If your lawn is protected from the wind or is shaded it will also require less watering than a more exposed lawn. However large trees and mature bushes and shrubs compete with the grass for any available water so lawns surrounded by these may require more water. A healthy, well fertilised lawn also needs less frequent watering than a neglected lawn.

Applying Water

Before watering it is a good idea to find out how deep the roots go as this is the depth you need moisture to penetrate. Take a soil probe, stick or a shovel and check out the root depth. The first time you water check the depth that the water has penetrated and the time this took and use this as a guide to the length of time needed to apply water in the future. The type of soil will influence how long and how much water it takes to sufficiently penetrate the soil. A heavy clay soil will be harder to penetrate than a light sandy soil. Take care not to over water which is especially easy for a sandy soil.

How Often To Water

The frequency of watering is again dependent on the soil type. Heavy clay soils retain water much more efficiently than light sandy soils and need much less frequent watering. It is better to use less frequent watering where possible as evaporation wastage is less and this also helps to discourage weeds.
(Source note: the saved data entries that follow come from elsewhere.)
(** ** The ioctl *)
Lemma usage_back s port pin m :
  usage_ok s -> in_range port pin -> owner s port pin = 0 ->
  <[usage_index port pin := 0]> (<[usage_index port pin := m]> (pin_usage s)) = pin_usage s.
Proof.
  intros Hs Hr Ho. rewrite list_insert_insert_eq. apply list_insert_id.
  pose proof (usage_index_lt port pin Hr) as Hlt. rewrite <- Hs in Hlt.
  apply lookup_lt_is_Some_2 in Hlt as [x Hx]. unfold owner in Ho.
  rewrite (nth_lookup_Some _ _ _ _ Hx) in Ho. by rewrite Hx, Ho.
Qed.

Lemma reserved_ok s port pin m regs sem :
  usage_ok s -> usage_ok (mk_port (<[usage_index port pin := m]> (pin_usage s)) regs sem).
Proof. unfold usage_ok. cbn. by rewrite length_insert. Qed.
Lemma owner_reserved s port pin m regs sem :
  usage_ok s -> in_range port pin ->
  owner (mk_port (<[usage_index port pin := m]> (pin_usage s)) regs sem) port pin = m.
Proof.
  intros Hs Hr. unfold owner. cbn [pin_usage]. apply nth_lookup_Some. apply list_lookup_insert_eq.
  pose proof (usage_index_lt port pin Hr). unfold usage_ok in Hs. lia.
Qed.

Lemma reserve_eq s port pin id :
  usage_ok s -> in_range port pin ->
  danube_port_reserve_pin port pin id s =
    if decide (owner s port pin = 0)
    then Some (OK, mk_port (<[usage_index port pin := id]> (pin_usage s)) (registers s) (port_sem s))
    else Some (- EBUSY, s).
Proof.
  intros Hs Hr. unfold danube_port_reserve_pin. rewrite in_range_good by done.
  erewrite port_bind_eq by (by apply get_usage_eq). case_decide as Ho.
  - rewrite (proj2 (Z.eqb_eq _ _) Ho). by erewrite port_bind_eq by (by apply set_usage_eq).
  - by rewrite (proj2 (Z.eqb_neq _ _) Ho).
Qed.
Lemma free_eq s port pin id :
  usage_ok s -> in_range port pin ->
  danube_port_free_pin port pin id s =
    if decide (owner s port pin = id)
    then Some (OK, mk_port (<[usage_index port pin := 0]> (pin_usage s)) (registers s) (port_sem s))
    else Some (- EBUSY, s).
Proof.
  intros Hs Hr. unfold danube_port_free_pin. rewrite in_range_good by done.
  erewrite port_bind_eq by (by apply get_usage_eq). case_decide as Ho.
  - rewrite (proj2 (Z.eqb_eq _ _) Ho). cbn [negb]. by erewrite port_bind_eq by (by apply set_usage_eq).
  - by rewrite (proj2 (Z.eqb_neq _ _) Ho).
Qed.

(** One call of the ioctl on a pin nobody has: the operation, with the map of the owners as
    before. *)
Lemma ioc_call_eq s port pin reg f :
  usage_ok s -> in_range port pin ->
  PORT_IOC_CALL port pin (port_update gpio reg f) s =
    if decide (owner s port pin = 0)
    then Some (OK, mk_port (pin_usage s)
           (<[base port + reg := f (read_reg (base port + reg) s) pin]> (registers s)) (port_sem s))
    else Some (- EBUSY, s).
Proof.
  intros Hs Hr. unfold PORT_IOC_CALL. destruct (decide (owner s port pin = 0)) as [Ho|Ho].
  - erewrite port_bind_eq by (rewrite reserve_eq by done; by rewrite decide_True by done).
    cbn [OK Z.eqb]. erewrite port_bind_eq.
    2:{ rewrite port_update_eq by (done || by apply reserved_ok).
        by rewrite owner_reserved, decide_True by done. }
    cbn [OK Z.eqb pin_usage registers port_sem]. rewrite free_eq by (done || by apply reserved_ok).
    rewrite owner_reserved, decide_True by done. cbn [pin_usage registers port_sem].
    by rewrite usage_back by done.
  - erewrite port_bind_eq by (rewrite reserve_eq by done; by rewrite decide_False by done).
    by erewrite port_bind_eq by reflexivity.
Qed.

(** The pins an ioctl may name without leaving the arrays. *)
Definition safe_pin (port pin : Z) : Prop := in_range port pin \/ bad_pin port pin = true.

Lemma ioc_call_bad s port pin reg f :
  bad_pin port pin = true ->
  PORT_IOC_CALL port pin (port_update gpio reg f) s = Some (- EINVAL, s).
Proof. intros Hb. unfold PORT_IOC_CALL, danube_port_reserve_pin. by rewrite Hb. Qed.

(** From one state to another by calls of the ioctl: no reservation changes, and no bit of a
    reserved pin. *)
Definition port_regs : list Z := [
  DANUBE_PORT_OUT_REG; DANUBE_PORT_IN_REG; DANUBE_PORT_DIR_REG; DANUBE_PORT_ALTSEL0_REG;
  DANUBE_PORT_ALTSEL1_REG; DANUBE_PORT_OD_REG; DANUBE_PORT_STOFF_REG; DANUBE_PORT_PUDSEL_REG;
  DANUBE_PORT_PUDEN_REG ].
Definition respects_owners (s s' : Port.port) : Prop :=
  pin_usage s' = pin_usage s /\ port_sem s' = port_sem s /\
  forall port pin reg, in_range port pin -> owner s port pin <> 0 -> reg ∈ port_regs ->
    reg_bit (base port + reg) s' pin = reg_bit (base port + reg) s pin.

#[export] Instance respects_owners_preorder : PreOrder respects_owners.
Proof.
  split; [by intros s|]. intros s1 s2 s3 (U1 & S1 & H1) (U2 & S2 & H2).
  split; [congruence|]. split; [congruence|]. intros port pin reg Hr Ho Hg.
  rewrite H2, H1; try done. unfold owner in *. by rewrite U1.
Qed.

Lemma base_inj p p' reg reg' :
  0 <= p < MAX_PORTS -> 0 <= p' < MAX_PORTS -> reg ∈ port_regs -> reg' ∈ port_regs ->
  base p + reg = base p' + reg' -> p = p' /\ reg = reg'.
Proof.
  intros Hp Hp' Hr Hr' He.
  assert (Hall : forall r, r ∈ port_regs -> 0x10 <= r <= 0x30).
  { apply Forall_forall. repeat (apply Forall_cons; split; [vm_compute; split; discriminate|]). constructor. }
  apply Hall in Hr, Hr'. unfold base, MAX_PORTS in *. lia.
Qed.

Lemma ioc_call_respects s port pin reg f eff :
  usage_ok s -> safe_pin port pin -> reg ∈ port_regs -> bit_effect f eff ->
  exists r s', PORT_IOC_CALL port pin (port_update gpio reg f) s = Some (r, s') /\
    respects_owners s s'.
Proof.
  intros Hs [Hr|Hb] Hg Hf; [|rewrite ioc_call_bad by done; by do 2 eexists].
  rewrite ioc_call_eq by done. destruct (decide (owner s port pin = 0)) as [Ho|_]; [|by do 2 eexists].
  do 2 eexists. split; [reflexivity|]. split; [done|]. split; [done|].
  intros port' pin' reg' Hr' Ho' Hg'. unfold reg_bit. rewrite read_write_reg. case_decide as Ha; [|done].
  destruct Hr as [Hp Hq], Hr' as [Hp' Hq'].
  destruct (base_inj port' port reg' reg) as [-> ->]; try done.
  unfold PINS_PER_PORT in *. rewrite Hf by lia. rewrite decide_False; [done|]. by intros ->.
Qed.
Water is best applied slowly to prevent wastage by run off, particularly on clay soils or heavily thatched lawns. using a sprinkler is an efficient way to water, easier to do and the sprinkler can easily be moved to different areas. Water is absorbed better by the soil and roots and run off is minimal. run off can also be minimised by aerating the soil. particularly if it is heavy clay, and reducing thatch by raking.

When to Water

The lawn will take on a wilted appearance and may look gray or purplish blue when watering is needed. Another way to tell is if footprints stay instead of the grass springing back up fairly quickly. Small areas of wilting often develop and these can help you predict when watering is needed. If you see spots develop do a spot water and expect to water the whole lawn in the next two days.
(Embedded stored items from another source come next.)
(* ===== verification/MailboxDelivery.v ===== *)
(** * MailboxDelivery: from the SRAM to the callbacks

    The queues of received messages as lists of messages, the loop of the interrupt handler
    that fills them from a FIFO, the loop of the tasklets that empties them into the
    callbacks, and the two together. *)
From stdpp Require Import functions.
From S2P Require Import Prelude MpsBuffer MpsProps Mailbox MailboxProps MailboxDevice.
Import Mps Mbx.

(** ** The ring of received messages *)
(** The ring is a ring of MpsBuffer with a fixed capacity. *)
Definition as_head (q : MPS_DATAMSG_LIST) : MPS_BUFF_HEAD :=
  mk_head (Some (datamsg_buf q)) MAX_MPS_DATAMSG_QLEN (datamsg_rpos q) (datamsg_wpos q).
Definition datamsg_rep (q : MPS_DATAMSG_LIST) (l : list Z) : Prop := queue_rep (as_head q) l.

Definition datamsg_capacity : nat := Z.to_nat MAX_MPS_DATAMSG_QLEN.

Lemma datamsg_rep_init : datamsg_rep mps_datamsg_queue_init [].
Proof.
  split; [split; reflexivity || discriminate | split; reflexivity || discriminate | cbn [length]; lia
    | reflexivity |]. eexists. split; [reflexivity|].
  split; [apply length_replicate|]. intros i x [=].
Qed.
Deep irrigation and less frequent watering can 'harden' a lawn so that it stands up to short periods without water more easily. However even for a hardened lawn do not allow it to go too long between watering as this may make it more susceptible to diseases and weeds.

Watering in the fall or winter may still be necessary but will, of course, be needed much less frequently than in the summer. Provided the ground is not frozen a good interval between watering is about four weeks. Take special note of lawns on shallow soil or those on exposed south or west facing slopes as these may require more frequent watering.

The Time of Day

Watering in the late evening or early morning is ideal as it tends to be less windy and more humid at these times so loss due to evaporation will be less. It is often thought, incorrectly, that watering in the evening encourages diseases. You should also find out if there are any by-laws in your area that restrict the use of hose pipes or sprinklers to certain times of the day.